> _Instructions to follow_
Once the line with "destruct (init_ctrl_rc env" is found in the entries below, print it and each following line exactly, stopping after the line with "(allocate_transfer env) _ ?s)] =>"; print nothing else.

> _Given data_

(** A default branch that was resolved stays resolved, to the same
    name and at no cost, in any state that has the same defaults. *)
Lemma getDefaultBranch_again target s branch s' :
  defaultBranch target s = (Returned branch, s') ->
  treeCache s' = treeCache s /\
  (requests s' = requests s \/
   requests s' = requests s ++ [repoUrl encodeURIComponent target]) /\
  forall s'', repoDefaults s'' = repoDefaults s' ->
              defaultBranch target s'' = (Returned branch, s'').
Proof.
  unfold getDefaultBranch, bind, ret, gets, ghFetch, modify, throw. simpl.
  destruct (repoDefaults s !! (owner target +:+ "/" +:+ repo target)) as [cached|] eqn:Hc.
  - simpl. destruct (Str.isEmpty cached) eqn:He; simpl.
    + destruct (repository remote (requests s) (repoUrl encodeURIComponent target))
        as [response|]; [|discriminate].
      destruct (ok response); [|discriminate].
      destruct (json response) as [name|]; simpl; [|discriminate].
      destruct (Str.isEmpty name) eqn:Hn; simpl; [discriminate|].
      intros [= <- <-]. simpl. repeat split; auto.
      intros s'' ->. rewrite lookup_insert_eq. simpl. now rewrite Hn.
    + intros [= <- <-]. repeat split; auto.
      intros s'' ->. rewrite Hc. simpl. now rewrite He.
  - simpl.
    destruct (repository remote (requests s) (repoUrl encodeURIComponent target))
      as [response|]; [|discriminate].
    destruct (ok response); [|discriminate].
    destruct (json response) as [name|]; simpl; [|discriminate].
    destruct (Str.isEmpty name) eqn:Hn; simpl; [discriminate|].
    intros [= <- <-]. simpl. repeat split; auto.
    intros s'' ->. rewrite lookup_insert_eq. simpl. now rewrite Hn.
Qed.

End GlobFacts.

==

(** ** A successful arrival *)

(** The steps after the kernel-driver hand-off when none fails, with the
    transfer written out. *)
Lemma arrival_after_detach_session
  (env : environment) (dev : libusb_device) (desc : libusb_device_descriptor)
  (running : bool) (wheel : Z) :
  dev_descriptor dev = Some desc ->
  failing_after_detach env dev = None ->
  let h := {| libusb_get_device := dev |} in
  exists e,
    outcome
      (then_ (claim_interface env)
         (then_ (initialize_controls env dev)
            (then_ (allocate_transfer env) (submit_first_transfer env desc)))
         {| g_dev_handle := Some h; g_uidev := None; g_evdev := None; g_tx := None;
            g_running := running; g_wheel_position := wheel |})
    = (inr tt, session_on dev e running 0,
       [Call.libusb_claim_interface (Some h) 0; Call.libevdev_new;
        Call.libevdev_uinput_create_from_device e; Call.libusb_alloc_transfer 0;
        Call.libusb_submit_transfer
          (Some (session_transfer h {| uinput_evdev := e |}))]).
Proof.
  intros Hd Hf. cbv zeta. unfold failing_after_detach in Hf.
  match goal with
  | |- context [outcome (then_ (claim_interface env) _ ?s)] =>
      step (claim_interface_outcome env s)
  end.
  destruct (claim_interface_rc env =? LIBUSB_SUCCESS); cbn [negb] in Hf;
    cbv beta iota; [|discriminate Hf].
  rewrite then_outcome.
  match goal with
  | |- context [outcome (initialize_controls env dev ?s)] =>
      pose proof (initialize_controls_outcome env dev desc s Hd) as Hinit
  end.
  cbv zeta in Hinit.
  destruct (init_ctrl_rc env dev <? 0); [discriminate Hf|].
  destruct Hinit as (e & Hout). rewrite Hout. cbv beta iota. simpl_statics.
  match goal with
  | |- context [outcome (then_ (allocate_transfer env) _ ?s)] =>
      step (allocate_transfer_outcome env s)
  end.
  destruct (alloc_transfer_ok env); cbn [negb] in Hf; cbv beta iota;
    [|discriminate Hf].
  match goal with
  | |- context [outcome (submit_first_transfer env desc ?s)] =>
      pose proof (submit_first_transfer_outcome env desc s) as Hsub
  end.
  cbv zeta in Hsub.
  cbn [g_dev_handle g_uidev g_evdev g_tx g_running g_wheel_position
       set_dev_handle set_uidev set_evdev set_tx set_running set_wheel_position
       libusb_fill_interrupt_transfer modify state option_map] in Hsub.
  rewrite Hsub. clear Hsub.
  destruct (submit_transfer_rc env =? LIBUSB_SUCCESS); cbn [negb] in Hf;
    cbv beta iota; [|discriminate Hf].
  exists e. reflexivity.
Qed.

> _Final answer_
  destruct (init_ctrl_rc env dev <? 0); [discriminate Hf|].
  destruct Hinit as (e & Hout). rewrite Hout. cbv beta iota. simpl_statics.
  match goal with
  | |- context [outcome (then_ (allocate_transfer env) _ ?s)] =>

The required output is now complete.